Exercise objective »
When you find the line that contains "10) drops out", restate it and all lines after it exactly, stopping at the end of the material.

-----

(* ===== verification/Booking.v ===== *)
(** * Bookings ([src/src/controllers/bookingController.ts],
      [src/src/models/bookingModel.ts])

    The booking document, and the two handlers of the booking controller
    that are not the generic ones ([BookingModel] instantiates those):
    [getBookedDatesByCabinId] (an
    aggregation and date-fns' [eachDayOfInterval]) and
    [getStaysTodayActivity] (an aggregation with a [$lookup] of the
    guest).  Dates are milliseconds since the epoch; the server's time
    zone is UTC, so the start of a day is the multiple of [day] below. *)

From S2P Require Import Prelude JsValue AppError Store.
From stdpp Require Import sorting.

Local Open Scope Z_scope.

Inductive BStatus := Unconfirmed | CheckedIn | CheckedOut.

#[export] Instance bstatus_eq_dec : EqDecision BStatus.
Proof. solve_decision. Defined.

(** [IBookingBase] *)
Record BookingDoc := {
  bk_id : N;
  createdAt : option Z;        (** [null] when an update unsets it *)
  startDate : Z;
  endDate : Z;
  numNights : jsnum;
  numGuests : jsnum;
  cabinPrice : jsnum;
  extrasPrice : option jsnum;
  totalPrice : jsnum;
  bk_status : BStatus;
  hasBreakfast : option bool;
  isPaid : option bool;
  observations : option string;
  cabin : N;
  guest : N
}.

(** ** Days *)

Definition day : Z := 86400000.

(** [startOfDay(t)] in UTC. *)
Definition startOfDay (t : Z) : Z := t - t mod day.

(** The [while] loop of [eachDayOfInterval]: push the current day, move
    to the next midnight, while the current day is not after [endTime]. *)
Fixpoint days_loop (fuel : nat) (cur endTime : Z) : list Z :=
  match fuel with
  | O => []
  | S f => if cur <=? endTime then cur :: days_loop f (cur + day) endTime else []
  end.

(** The number of iterations of the loop from [cur] to [endTime]. *)
Definition days_fuel (cur endTime : Z) : nat := Z.to_nat ((endTime - cur) / day + 1).

(** date-fns' [eachDayOfInterval({start, end})] (version 3): the
    midnights from the day of the earlier date to the later date, in
    reverse order when [end] is before [start]. *)
Definition eachDayOfInterval (s e : Z) : list Z :=
  let reversed := e <? s in
  let endTime := if reversed then s else e in
  let cur := startOfDay (if reversed then e else s) in
  let ds := days_loop (days_fuel cur endTime) cur endTime in
  if reversed then rev ds else ds.

(** ** [getBookedDatesByCabinId] *)

Local Abbreviation BM := (M (list BookingDoc) js_error).

(** [isValidObjectId(req.query.cabinId)], then the id it denotes. *)
Definition cabin_oid (q : option qval) : option N :=
  match q with Some (QStr s) => parse_oid s | _ => None end.

(** The [$match] stage. *)
Definition booked_match (n : N) (now : Z) (b : BookingDoc) : bool :=
  bool_decide (cabin b = n) &&
  (bool_decide (startOfDay now <= startDate b) || bool_decide (bk_status b = CheckedIn)).

(** The [$sort: {startDate: 1}] stage, stable. *)
Definition by_start (a b : BookingDoc) : Prop := startDate a <= startDate b.

#[export] Instance by_start_dec : RelDecision by_start.
Proof. intros a b. unfold by_start. apply _. Defined.

Definition booked_body (ds : list Z) : outcome :=
  Respond 200 (JObj [("status", JStr "success");
                     ("data", JObj [("bookedDates", JArr (map JNum ds))])]).

Definition getBookedDatesByCabinId (cabinId : option qval) (now : Z) : BM outcome :=
  match cabin_oid cabinId with
  | None => fail_with "Either cabinId not found or cabinId not valid" 404
  | Some n =>
      bks ← get_st;
      let bookings := merge_sort by_start (List.filter (booked_match n now) bks) in
      mret (booked_body (flat_map (fun b => eachDayOfInterval (startDate b) (endDate b)) bookings))
  end.

(** ** [getStaysTodayActivity] *)

(** The guest fields the [$project] stage keeps ([IGuestBase]). *)
Record GuestDoc := {
  g_id : N;
  fullName : string;
  g_email : string;
  nationality : option string;
  countryFlag : option string
}.

(** [startOfToday()] and [endOfToday()]. *)
Definition endOfDay (t : Z) : Z := startOfDay t + day - 1.

(** The [$match] stage: arrivals and departures of today. *)
Definition today_match (now : Z) (b : BookingDoc) : bool :=
  let within t := bool_decide (startOfDay now <= t <= endOfDay now) in
  (bool_decide (bk_status b = Unconfirmed) && within (startDate b)) ||
  (bool_decide (bk_status b = CheckedIn) && within (endDate b)).

(** [$lookup] of the guest by id, then [$unwind]: one output per guest
    found, none when the guest is gone. *)
Definition lookup_unwind (guests : list GuestDoc) (b : BookingDoc) : list (BookingDoc * GuestDoc) :=
  map (fun g => (b, g)) (List.filter (fun g => bool_decide (g_id g = guest b)) guests).

(** [$sort: {createdAt: -1}] *)
Definition newest_first (x y : BookingDoc * GuestDoc) : Prop :=
  match createdAt y.1, createdAt x.1 with
  | None, _ => True
  | Some _, None => False
  | Some a, Some b => a <= b
  end.

#[export] Instance newest_first_dec : RelDecision newest_first.
Proof. intros x y. unfold newest_first. destruct (createdAt y.1), (createdAt x.1); apply _. Defined.

Definition opt_json (o : option string) : json := match o with Some v => JStr v | None => JNull end.

(** The [$project] stage. *)
Definition stay_json (x : BookingDoc * GuestDoc) : json :=
  JObj [("_id", JNum (Z.of_N (bk_id x.1))); ("createdAt", match createdAt x.1 with Some t => JNum t | None => JNull end);
        ("status", JStr (match bk_status x.1 with
                         | Unconfirmed => "unconfirmed" | CheckedIn => "checked-in"
                         | CheckedOut => "checked-out" end));
        ("numNights", match num_int (numNights x.1) with Some z => JNum z | None => JNull end);
        ("guest", JObj [("fullName", JStr (fullName x.2)); ("nationality", opt_json (nationality x.2));
                        ("countryFlag", opt_json (countryFlag x.2))])].

Definition getStaysTodayActivity (now : Z) (guests : list GuestDoc) : BM outcome :=
  bks ← get_st;
  let stays := merge_sort newest_first
                 (flat_map (lookup_unwind guests) (List.filter (today_match now) bks)) in
  mret (Respond 200 (JObj [("status", JStr "success"); ("results", JNum (Z.of_nat (length stays)));
                           ("data", JObj [("stays", JArr (map stay_json stays))])])).

(** ** The days of an interval *)

Lemma day_pos : 0 < day.
Proof. unfold day. lia. Qed.

(** Two midnights are a whole number of days apart. *)
Lemma midnight_step a b : a mod day = 0 -> b mod day = 0 -> a < b -> a + day <= b.
Proof.
  intros Ha Hb Hab. apply Z.mod_divide in Ha as [x ->]; [|unfold day; lia].
  apply Z.mod_divide in Hb as [y ->]; [|unfold day; lia]. pose proof day_pos.
  assert (x < y) by (apply (Z.mul_lt_mono_pos_r day); lia). nia.
Qed.

Lemma startOfDay_spec t : startOfDay t mod day = 0 /\ startOfDay t <= t < startOfDay t + day.
Proof.
  unfold startOfDay. pose proof (Z.mod_pos_bound t day day_pos).
  split; [|lia]. rewrite Zminus_mod, Z.mod_mod, Z.sub_diag by (unfold day; lia). reflexivity.
Qed.

(** The loop from a midnight visits the midnights up to [endTime] it has
    fuel for. *)
Lemma days_loop_elem f cur e d :
  cur mod day = 0 ->
  d ∈ days_loop f cur e <-> d mod day = 0 /\ cur <= d <= e /\ d < cur + Z.of_nat f * day.
Proof.
  revert cur. induction f as [|f IH]; intros cur Hc; cbn [days_loop].
  - rewrite elem_of_nil. lia.
  - pose proof day_pos. destruct (Z.leb_spec cur e).
    + assert ((cur + day) mod day = 0) as Hc'.
      { rewrite Z.add_mod, Hc, Z.mod_same by lia. reflexivity. }
      rewrite elem_of_cons, (IH _ Hc'). split.
      * intros [->|(Hd & Hlo & Hhi)]; [lia|]. lia.
      * intros (Hd & Hlo & Hhi). destruct (Z.eq_dec d cur) as [->|Hne]; [by left|right].
        pose proof (midnight_step cur d Hc Hd ltac:(lia)). lia.
    + rewrite elem_of_nil. lia.
Qed.

(** The fuel of the loop runs it to its end. *)
Lemma days_fuel_enough cur e : cur <= e -> e < cur + Z.of_nat (days_fuel cur e) * day.
Proof.
  intros H. unfold days_fuel. pose proof day_pos.
  pose proof (Z.mul_div_le (e - cur) day day_pos). pose proof (Z.mod_pos_bound (e - cur) day day_pos).
  pose proof (Z.div_mod (e - cur) day ltac:(lia)).
  rewrite Z2Nat.id; [nia|]. apply Z.add_nonneg_nonneg; [apply Z.div_pos|]; lia.
Qed.

(** A fuel above [days_fuel] gives the same days: the loop has ended. *)
Lemma days_loop_more f cur e :
  (days_fuel cur e <= f)%nat -> cur mod day = 0 ->
  days_loop f cur e = days_loop (days_fuel cur e) cur e.
Proof.
  intros Hf _. unfold days_fuel in *. remember (Z.to_nat ((e - cur) / day + 1)) as g eqn:Hg.
  revert f cur Hf Hg. induction g as [|g IH]; intros f cur Hf Hg; pose proof day_pos.
  - destruct f as [|f]; [done|]. cbn. destruct (Z.leb_spec cur e); [|done].
    exfalso. assert (0 <= (e - cur) / day) by (apply Z.div_pos; lia). lia.
  - destruct f as [|f]; [lia|]. cbn. destruct (Z.leb_spec cur e); [|done]. f_equal.
    apply IH; [lia|].
    replace (e - (cur + day)) with ((e - cur) + (-1) * day) by lia.
    rewrite Z.div_add by lia. lia.
Qed.

(** The days [eachDayOfInterval] lists are the midnights from
    the day of the earlier date to the later date. *)
Lemma eachDayOfInterval_elem s e d :
  d ∈ eachDayOfInterval s e <->
  d mod day = 0 /\ startOfDay (Z.min s e) <= d <= Z.max s e.
Proof.
  unfold eachDayOfInterval. destruct (Z.ltb_spec e s) as [Hr|Hr].
  - rewrite list_elem_of_In, <- in_rev, <- list_elem_of_In.
    destruct (startOfDay_spec e) as [Hm Hb].
    rewrite (days_loop_elem _ _ _ _ Hm). pose proof (days_fuel_enough (startOfDay e) s ltac:(lia)).
    rewrite Z.min_r, Z.max_l by lia. lia.
  - destruct (startOfDay_spec s) as [Hm Hb].
    rewrite (days_loop_elem _ _ _ _ Hm). pose proof (days_fuel_enough (startOfDay s) e ltac:(lia)).
    rewrite Z.min_l, Z.max_r by lia. lia.
Qed.

(** The [$match] stage: the cabin, and a start today or later or the
    status [checked-in]. *)
Lemma booked_match_spec n now b :
  booked_match n now b = true <->
  cabin b = n /\ (startOfDay now <= startDate b \/ bk_status b = CheckedIn).
Proof. unfold booked_match. by rewrite andb_true_iff, orb_true_iff, !bool_decide_eq_true. Qed.

(** The bookings the [$match] and [$sort] stages keep are the matching
    ones, in some order. *)
Lemma sorted_matches_elem n now bks b :
  b ∈ merge_sort by_start (List.filter (booked_match n now) bks) <->
  b ∈ bks /\ booked_match n now b = true.
Proof.
  rewrite (merge_sort_Permutation by_start _), !list_elem_of_In. apply filter_In.
Qed.

(** C24. For a valid cabin id, [getBookedDatesByCabinId] answers 200
    and leaves the bookings unchanged; a date is in [bookedDates] exactly
    when it is a midnight from the day of the earlier to the later date of
    a booking of that cabin that starts today or later or is checked in:
    an unconfirmed or checked-out booking that began before today blocks
    none of its remaining days. *)
Theorem getBookedDatesByCabinId_spec cabinId n now bks :
  cabin_oid cabinId = Some n ->
  exists ds, getBookedDatesByCabinId cabinId now bks = (bks, Ok (booked_body ds)) /\
  forall d, d ∈ ds <-> exists b, b ∈ bks /\ cabin b = n /\
            (startOfDay now <= startDate b \/ bk_status b = CheckedIn) /\
            d mod day = 0 /\ startOfDay (Z.min (startDate b) (endDate b)) <= d <= Z.max (startDate b) (endDate b).
Proof.
  intros Hn. unfold getBookedDatesByCabinId. rewrite Hn. eexists. split; [reflexivity|].
  intros d. rewrite list_elem_of_In, in_flat_map. split.
  - intros (b & Hb & Hd). apply list_elem_of_In, sorted_matches_elem in Hb as [Hb [Hc Hm]%booked_match_spec].
    apply list_elem_of_In, eachDayOfInterval_elem in Hd. eauto 6.
  - intros (b & Hb & Hc & Hm & Hd). exists b.
    rewrite <- !list_elem_of_In, sorted_matches_elem, eachDayOfInterval_elem, booked_match_spec. auto.
Qed.

Module BookingFixture.
Definition mk (id : N) (st en : Z) (stt : BStatus) (c : N) : BookingDoc :=
  {| bk_id := id; createdAt := Some 0; startDate := st; endDate := en; numNights := num_of_Z 2;
     numGuests := num_of_Z 2; cabinPrice := num_of_Z 300; extrasPrice := Some (num_of_Z 0);
     totalPrice := num_of_Z 300; bk_status := stt; hasBreakfast := Some false; isPaid := Some false;
     observations := None; cabin := c; guest := 0 |}.

(** Today is day 10; cabin 7 has a booking from day 12 to day 14, a
    checked-in stay from day 9 to day 11, and an unconfirmed booking from
    day 9 to day 11 whose guest has not arrived. *)
Definition today : Z := 10 * day + 3600000.
Definition bks0 : list BookingDoc :=
  [mk 0 (12 * day) (14 * day) Unconfirmed 7; mk 1 (9 * day) (11 * day) CheckedIn 7;
   mk 2 (9 * day + 7200000) (11 * day) Unconfirmed 7; mk 3 (12 * day) (13 * day) Unconfirmed 8].
Definition oid7 : string := "000000000000000000000007".

Lemma getBookedDatesByCabinId_spec_witness :
  cabin_oid (Some (QStr oid7)) = Some 7%N /\
  exists ds, getBookedDatesByCabinId (Some (QStr oid7)) today bks0 = (bks0, Ok (booked_body ds)) /\
  forall d, d ∈ ds <-> exists b, b ∈ bks0 /\ cabin b = 7%N /\
            (startOfDay today <= startDate b \/ bk_status b = CheckedIn) /\
            d mod day = 0 /\ startOfDay (Z.min (startDate b) (endDate b)) <= d <= Z.max (startDate b) (endDate b).
Proof.
  split; [reflexivity|]. apply getBookedDatesByCabinId_spec. reflexivity.
Defined.

(** The booked dates, in the order of the bookings' starts: the
    unconfirmed booking that began yesterday is left out, so days 9 to 11
    are listed only through the checked-in stay. *)
Example booked_dates_today :
  getBookedDatesByCabinId (Some (QStr oid7)) today bks0 =
    (bks0, Ok (booked_body [9 * day; 10 * day; 11 * day; 12 * day; 13 * day; 14 * day])).
Proof. vm_compute. reflexivity. Qed.

(** An unconfirmed booking of cabin 7 from day 9 to day 11 alone: its
    days 10 and 11 are still to come but none is reported booked. *)
Example unconfirmed_running_not_booked :
  getBookedDatesByCabinId (Some (QStr oid7)) today [mk 2 (9 * day + 7200000) (11 * day) Unconfirmed 7] =
    ([mk 2 (9 * day + 7200000) (11 * day) Unconfirmed 7], Ok (booked_body [])).
Proof. vm_compute. reflexivity. Qed.
(** A guest deleted after booking: the arrival of booking 0 today (day
    10) drops out of the activity, since [$unwind] discards a booking
    whose [$lookup] found no guest. *)
Example stays_without_guest :
  getStaysTodayActivity today [] [mk 0 (10 * day) (12 * day) Unconfirmed 7] =
    ([mk 0 (10 * day) (12 * day) Unconfirmed 7],
     Ok (Respond 200 (JObj [("status", JStr "success"); ("results", JNum 0);
                            ("data", JObj [("stays", JArr [])])]))).
Proof. vm_compute. reflexivity. Qed.
End BookingFixture.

-----

Expected answer »
    10) drops out of the activity, since [$unwind] discards a booking
    whose [$lookup] found no guest. *)
Example stays_without_guest :
  getStaysTodayActivity today [] [mk 0 (10 * day) (12 * day) Unconfirmed 7] =
    ([mk 0 (10 * day) (12 * day) Unconfirmed 7],
     Ok (Respond 200 (JObj [("status", JStr "success"); ("results", JNum 0);
                            ("data", JObj [("stays", JArr [])])]))).
Proof. vm_compute. reflexivity. Qed.
End BookingFixture.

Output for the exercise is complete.